• [Your objective] Count every line below that holds the word "Hinv", and give the number with no other words.

-- Material provided follows --

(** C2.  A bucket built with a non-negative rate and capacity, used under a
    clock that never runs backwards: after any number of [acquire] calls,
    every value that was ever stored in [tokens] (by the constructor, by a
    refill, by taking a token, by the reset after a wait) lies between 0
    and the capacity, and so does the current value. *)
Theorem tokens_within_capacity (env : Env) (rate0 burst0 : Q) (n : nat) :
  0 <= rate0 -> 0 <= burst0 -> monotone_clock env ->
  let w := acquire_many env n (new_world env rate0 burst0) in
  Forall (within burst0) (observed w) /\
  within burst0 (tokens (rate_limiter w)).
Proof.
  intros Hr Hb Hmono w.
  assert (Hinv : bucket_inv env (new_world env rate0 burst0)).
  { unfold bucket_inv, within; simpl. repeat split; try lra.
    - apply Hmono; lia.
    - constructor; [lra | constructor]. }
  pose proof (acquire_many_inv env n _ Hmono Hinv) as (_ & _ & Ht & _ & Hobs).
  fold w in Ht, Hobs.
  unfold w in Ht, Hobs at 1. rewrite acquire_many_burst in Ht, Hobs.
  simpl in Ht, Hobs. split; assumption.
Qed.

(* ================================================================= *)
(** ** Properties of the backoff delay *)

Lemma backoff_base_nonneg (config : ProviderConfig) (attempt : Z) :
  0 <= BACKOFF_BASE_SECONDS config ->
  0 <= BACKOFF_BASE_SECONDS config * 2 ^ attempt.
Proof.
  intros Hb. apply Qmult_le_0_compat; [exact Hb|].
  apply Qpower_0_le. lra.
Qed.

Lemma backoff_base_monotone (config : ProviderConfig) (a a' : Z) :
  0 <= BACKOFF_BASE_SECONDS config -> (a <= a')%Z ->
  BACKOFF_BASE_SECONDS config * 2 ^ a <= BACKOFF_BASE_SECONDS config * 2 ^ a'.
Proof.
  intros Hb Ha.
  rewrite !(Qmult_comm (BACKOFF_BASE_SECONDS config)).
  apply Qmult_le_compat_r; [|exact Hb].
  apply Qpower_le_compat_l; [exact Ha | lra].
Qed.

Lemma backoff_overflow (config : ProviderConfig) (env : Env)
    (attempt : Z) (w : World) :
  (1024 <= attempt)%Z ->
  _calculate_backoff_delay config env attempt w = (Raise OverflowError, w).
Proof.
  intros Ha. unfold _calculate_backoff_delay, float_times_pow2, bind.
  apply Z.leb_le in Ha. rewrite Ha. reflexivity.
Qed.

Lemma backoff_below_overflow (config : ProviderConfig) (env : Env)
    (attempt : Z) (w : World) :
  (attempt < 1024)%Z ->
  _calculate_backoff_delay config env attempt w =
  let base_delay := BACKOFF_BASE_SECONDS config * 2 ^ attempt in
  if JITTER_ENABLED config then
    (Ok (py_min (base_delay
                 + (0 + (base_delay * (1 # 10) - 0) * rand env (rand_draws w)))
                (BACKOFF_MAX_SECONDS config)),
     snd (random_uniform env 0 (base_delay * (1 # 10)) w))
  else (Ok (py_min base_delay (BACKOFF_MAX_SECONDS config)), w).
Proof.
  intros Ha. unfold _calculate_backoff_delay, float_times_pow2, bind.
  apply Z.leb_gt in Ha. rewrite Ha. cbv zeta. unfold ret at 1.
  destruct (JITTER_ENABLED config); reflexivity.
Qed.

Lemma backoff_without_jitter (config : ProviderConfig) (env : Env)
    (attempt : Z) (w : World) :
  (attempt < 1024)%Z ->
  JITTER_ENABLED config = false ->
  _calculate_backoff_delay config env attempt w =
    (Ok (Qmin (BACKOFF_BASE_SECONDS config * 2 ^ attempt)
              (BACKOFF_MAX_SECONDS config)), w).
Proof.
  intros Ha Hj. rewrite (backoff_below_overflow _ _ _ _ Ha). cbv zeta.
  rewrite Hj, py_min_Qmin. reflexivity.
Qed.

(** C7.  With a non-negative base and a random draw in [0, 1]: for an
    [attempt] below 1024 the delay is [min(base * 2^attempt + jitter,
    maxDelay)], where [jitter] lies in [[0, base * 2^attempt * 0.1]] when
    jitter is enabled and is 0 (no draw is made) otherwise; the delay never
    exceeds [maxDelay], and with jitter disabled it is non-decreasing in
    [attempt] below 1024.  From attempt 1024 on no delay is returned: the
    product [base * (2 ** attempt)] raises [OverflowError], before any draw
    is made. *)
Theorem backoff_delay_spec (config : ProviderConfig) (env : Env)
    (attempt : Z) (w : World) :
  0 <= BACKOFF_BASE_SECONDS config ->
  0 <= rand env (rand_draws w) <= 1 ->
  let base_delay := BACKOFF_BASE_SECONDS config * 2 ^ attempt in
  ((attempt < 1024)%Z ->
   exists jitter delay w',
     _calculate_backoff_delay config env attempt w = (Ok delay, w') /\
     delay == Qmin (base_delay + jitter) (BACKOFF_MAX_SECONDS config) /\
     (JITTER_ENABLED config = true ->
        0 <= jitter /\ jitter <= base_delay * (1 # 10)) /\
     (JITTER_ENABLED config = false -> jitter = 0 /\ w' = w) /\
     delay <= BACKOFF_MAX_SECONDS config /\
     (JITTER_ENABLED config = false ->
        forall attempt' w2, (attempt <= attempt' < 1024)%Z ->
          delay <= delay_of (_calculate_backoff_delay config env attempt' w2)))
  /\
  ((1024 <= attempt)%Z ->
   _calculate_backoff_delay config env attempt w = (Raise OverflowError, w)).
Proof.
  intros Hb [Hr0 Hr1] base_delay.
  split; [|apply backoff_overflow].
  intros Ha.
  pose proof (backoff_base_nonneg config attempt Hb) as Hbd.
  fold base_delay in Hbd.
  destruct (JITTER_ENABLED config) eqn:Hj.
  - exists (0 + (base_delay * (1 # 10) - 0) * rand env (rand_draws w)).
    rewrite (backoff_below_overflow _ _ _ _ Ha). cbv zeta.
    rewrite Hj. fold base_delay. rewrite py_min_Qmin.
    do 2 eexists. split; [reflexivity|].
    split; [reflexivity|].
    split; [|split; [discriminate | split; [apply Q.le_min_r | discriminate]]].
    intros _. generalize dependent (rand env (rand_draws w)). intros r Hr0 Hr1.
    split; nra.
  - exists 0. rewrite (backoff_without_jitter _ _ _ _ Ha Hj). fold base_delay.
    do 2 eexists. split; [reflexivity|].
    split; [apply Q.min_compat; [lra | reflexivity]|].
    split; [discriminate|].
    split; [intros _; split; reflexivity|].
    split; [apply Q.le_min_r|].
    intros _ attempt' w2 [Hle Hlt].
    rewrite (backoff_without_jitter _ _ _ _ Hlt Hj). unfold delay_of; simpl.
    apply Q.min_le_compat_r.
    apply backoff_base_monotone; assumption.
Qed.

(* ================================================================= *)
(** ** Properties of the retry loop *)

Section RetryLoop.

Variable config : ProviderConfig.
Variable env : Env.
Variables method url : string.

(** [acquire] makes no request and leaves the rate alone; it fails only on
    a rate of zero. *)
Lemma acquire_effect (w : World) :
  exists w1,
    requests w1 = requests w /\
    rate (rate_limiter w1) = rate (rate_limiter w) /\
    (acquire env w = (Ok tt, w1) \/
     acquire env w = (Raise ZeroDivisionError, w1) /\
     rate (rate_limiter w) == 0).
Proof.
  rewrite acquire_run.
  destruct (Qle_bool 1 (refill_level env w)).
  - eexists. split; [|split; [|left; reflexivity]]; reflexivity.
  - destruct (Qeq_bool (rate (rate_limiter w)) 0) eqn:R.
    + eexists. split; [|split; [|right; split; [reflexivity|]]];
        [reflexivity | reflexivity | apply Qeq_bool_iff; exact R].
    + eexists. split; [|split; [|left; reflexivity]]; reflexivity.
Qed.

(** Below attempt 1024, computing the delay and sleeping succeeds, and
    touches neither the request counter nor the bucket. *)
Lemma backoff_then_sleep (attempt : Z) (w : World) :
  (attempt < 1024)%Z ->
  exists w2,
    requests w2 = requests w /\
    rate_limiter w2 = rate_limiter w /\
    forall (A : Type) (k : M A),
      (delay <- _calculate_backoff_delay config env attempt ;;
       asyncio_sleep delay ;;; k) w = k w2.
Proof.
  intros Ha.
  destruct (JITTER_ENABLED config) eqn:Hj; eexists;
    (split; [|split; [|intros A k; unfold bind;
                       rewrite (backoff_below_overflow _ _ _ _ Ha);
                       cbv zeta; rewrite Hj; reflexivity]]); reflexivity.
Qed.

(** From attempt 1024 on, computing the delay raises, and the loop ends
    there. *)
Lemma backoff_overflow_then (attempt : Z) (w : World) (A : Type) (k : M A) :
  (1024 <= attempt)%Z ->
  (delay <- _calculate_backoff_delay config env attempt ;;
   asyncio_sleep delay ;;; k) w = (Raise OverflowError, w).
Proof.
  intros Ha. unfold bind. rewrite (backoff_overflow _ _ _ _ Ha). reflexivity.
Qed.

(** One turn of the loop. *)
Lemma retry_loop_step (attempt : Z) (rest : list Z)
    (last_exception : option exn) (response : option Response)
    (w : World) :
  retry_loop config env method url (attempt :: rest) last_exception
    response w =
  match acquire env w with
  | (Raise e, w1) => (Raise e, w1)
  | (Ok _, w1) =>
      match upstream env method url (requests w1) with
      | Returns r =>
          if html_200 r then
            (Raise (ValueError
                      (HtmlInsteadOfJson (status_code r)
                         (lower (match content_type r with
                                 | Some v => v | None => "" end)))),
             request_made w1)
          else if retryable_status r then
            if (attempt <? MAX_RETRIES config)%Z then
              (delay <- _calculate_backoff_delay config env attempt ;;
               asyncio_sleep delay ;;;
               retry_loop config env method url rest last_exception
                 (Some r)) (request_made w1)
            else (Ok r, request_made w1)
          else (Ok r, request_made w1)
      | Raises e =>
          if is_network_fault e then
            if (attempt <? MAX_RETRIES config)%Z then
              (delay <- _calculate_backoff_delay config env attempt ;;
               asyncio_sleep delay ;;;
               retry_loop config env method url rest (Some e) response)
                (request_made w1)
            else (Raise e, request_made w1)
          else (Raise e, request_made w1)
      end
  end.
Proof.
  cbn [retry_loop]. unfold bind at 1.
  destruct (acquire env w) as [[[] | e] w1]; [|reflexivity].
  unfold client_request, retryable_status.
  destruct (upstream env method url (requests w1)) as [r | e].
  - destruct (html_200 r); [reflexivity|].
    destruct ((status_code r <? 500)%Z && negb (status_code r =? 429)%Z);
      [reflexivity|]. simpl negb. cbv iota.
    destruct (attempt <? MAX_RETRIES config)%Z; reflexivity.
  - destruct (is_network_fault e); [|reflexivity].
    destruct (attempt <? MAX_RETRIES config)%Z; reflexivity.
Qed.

-- Material provided concluded --
-- Material provided follows --

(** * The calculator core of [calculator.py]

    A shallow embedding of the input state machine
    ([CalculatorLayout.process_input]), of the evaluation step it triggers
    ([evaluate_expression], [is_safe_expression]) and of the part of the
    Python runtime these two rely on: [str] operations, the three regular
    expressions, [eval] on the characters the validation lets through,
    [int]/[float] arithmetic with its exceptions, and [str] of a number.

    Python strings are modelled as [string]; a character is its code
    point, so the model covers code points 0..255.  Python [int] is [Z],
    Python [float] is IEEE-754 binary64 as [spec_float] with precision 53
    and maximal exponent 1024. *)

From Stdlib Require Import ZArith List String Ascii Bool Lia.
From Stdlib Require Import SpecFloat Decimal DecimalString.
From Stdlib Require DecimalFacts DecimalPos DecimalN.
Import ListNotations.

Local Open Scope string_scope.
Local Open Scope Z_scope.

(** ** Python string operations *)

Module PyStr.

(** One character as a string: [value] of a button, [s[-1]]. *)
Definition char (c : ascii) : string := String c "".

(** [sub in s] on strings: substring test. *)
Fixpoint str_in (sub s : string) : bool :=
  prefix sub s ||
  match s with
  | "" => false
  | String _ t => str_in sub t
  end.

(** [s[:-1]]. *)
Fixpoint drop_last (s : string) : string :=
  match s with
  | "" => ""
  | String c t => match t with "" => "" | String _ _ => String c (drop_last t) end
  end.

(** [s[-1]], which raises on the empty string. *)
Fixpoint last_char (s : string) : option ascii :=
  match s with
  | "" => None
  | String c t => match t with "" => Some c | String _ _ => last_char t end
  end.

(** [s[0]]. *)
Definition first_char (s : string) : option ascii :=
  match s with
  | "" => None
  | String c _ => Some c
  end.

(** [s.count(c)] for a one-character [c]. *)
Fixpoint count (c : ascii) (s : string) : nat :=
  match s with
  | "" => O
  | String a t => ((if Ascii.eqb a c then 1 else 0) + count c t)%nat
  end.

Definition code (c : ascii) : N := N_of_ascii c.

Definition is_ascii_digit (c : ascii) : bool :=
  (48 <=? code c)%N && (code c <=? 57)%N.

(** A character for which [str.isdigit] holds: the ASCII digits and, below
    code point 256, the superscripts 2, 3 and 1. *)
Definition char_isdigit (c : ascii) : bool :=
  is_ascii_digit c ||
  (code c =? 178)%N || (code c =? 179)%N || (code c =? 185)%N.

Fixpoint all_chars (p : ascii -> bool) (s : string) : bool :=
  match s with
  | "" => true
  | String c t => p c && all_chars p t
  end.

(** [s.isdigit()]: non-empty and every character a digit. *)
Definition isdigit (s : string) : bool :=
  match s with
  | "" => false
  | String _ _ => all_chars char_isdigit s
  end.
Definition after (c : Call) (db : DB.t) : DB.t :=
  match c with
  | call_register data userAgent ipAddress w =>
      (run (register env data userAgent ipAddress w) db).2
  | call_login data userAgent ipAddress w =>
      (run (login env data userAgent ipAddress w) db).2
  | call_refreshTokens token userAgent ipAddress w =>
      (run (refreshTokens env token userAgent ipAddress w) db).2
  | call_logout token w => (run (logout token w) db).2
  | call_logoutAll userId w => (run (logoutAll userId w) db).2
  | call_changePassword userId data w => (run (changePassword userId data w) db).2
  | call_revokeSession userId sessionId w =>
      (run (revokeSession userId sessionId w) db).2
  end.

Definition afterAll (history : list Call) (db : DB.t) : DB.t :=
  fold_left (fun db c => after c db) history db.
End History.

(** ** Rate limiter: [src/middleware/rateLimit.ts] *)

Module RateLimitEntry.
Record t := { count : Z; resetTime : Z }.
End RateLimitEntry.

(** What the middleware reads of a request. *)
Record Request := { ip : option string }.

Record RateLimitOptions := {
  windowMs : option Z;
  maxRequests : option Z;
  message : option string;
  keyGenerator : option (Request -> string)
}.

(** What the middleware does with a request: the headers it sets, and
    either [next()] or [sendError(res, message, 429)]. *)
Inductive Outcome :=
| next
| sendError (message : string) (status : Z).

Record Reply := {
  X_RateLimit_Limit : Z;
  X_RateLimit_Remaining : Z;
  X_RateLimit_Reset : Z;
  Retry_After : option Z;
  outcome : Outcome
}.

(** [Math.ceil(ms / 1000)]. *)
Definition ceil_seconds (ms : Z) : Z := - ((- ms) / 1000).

-- Material provided concluded --

• [Task solution] 2